WHAT TO PRODUCE
When the word "first" shows up in a line of the data below, copy that whole line.

[Dataset entries]
==*==

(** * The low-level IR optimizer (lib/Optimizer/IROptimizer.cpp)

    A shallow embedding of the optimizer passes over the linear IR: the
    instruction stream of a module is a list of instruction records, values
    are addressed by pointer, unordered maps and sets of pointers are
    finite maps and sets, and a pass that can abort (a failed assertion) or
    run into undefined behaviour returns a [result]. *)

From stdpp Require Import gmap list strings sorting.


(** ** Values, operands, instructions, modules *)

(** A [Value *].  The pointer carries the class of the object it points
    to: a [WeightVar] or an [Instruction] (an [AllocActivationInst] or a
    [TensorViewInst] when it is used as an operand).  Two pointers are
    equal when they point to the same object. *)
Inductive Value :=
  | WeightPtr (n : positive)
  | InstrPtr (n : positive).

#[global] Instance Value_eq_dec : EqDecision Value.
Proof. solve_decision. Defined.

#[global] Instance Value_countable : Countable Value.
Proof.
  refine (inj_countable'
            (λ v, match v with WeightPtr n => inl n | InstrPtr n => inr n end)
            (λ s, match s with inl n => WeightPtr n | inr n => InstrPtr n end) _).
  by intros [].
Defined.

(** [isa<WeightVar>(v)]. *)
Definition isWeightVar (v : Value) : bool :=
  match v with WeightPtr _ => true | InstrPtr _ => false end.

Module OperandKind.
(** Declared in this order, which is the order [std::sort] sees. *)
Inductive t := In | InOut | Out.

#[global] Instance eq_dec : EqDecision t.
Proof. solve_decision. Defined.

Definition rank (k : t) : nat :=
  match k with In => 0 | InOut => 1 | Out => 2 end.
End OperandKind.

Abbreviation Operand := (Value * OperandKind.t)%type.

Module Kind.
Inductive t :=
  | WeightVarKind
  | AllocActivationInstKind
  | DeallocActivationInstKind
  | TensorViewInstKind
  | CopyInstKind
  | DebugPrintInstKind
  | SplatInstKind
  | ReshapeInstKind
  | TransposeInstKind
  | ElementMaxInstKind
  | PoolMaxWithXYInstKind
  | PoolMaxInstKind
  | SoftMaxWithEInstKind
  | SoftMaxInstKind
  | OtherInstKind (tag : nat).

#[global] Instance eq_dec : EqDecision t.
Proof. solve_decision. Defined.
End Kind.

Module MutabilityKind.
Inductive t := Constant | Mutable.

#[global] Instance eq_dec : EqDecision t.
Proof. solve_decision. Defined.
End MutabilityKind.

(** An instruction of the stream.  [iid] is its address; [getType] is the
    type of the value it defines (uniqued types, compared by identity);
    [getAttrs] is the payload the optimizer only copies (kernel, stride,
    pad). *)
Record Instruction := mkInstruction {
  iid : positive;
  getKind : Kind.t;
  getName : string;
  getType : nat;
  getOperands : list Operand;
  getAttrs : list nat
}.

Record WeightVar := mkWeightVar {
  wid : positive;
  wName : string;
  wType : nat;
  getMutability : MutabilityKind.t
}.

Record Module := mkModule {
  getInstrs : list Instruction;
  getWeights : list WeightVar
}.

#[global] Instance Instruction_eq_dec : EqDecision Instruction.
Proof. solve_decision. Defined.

==*==

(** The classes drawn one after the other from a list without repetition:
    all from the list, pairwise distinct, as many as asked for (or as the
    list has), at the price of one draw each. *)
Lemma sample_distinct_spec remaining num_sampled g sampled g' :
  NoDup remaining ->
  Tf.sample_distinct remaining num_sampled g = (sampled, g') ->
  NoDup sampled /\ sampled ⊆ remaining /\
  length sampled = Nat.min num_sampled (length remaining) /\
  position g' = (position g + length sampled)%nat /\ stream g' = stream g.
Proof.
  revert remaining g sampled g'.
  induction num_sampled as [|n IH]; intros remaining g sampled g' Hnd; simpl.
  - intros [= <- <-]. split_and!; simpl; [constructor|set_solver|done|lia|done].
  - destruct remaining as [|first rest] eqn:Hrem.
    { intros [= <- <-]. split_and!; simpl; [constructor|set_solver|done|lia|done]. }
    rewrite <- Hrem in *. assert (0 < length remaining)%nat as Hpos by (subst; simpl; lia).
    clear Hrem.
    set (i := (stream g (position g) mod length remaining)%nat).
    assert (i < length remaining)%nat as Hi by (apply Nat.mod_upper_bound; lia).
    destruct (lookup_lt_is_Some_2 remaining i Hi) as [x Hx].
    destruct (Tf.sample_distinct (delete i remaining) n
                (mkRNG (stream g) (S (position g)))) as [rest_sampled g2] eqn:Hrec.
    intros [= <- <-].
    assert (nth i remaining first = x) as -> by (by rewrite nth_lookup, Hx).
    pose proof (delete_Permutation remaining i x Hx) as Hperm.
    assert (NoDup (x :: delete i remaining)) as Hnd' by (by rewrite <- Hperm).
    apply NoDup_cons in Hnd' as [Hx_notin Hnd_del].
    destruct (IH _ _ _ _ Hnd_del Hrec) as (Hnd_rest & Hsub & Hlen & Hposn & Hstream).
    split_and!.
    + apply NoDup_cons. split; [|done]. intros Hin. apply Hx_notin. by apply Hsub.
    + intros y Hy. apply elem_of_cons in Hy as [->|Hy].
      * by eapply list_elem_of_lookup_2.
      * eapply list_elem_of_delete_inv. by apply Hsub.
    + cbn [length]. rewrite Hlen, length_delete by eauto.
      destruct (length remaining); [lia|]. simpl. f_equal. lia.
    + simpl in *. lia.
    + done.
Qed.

==*==

EXERCISE SOLUTION
  - destruct remaining as [|first rest] eqn:Hrem.
    assert (nth i remaining first = x) as -> by (by rewrite nth_lookup, Hx).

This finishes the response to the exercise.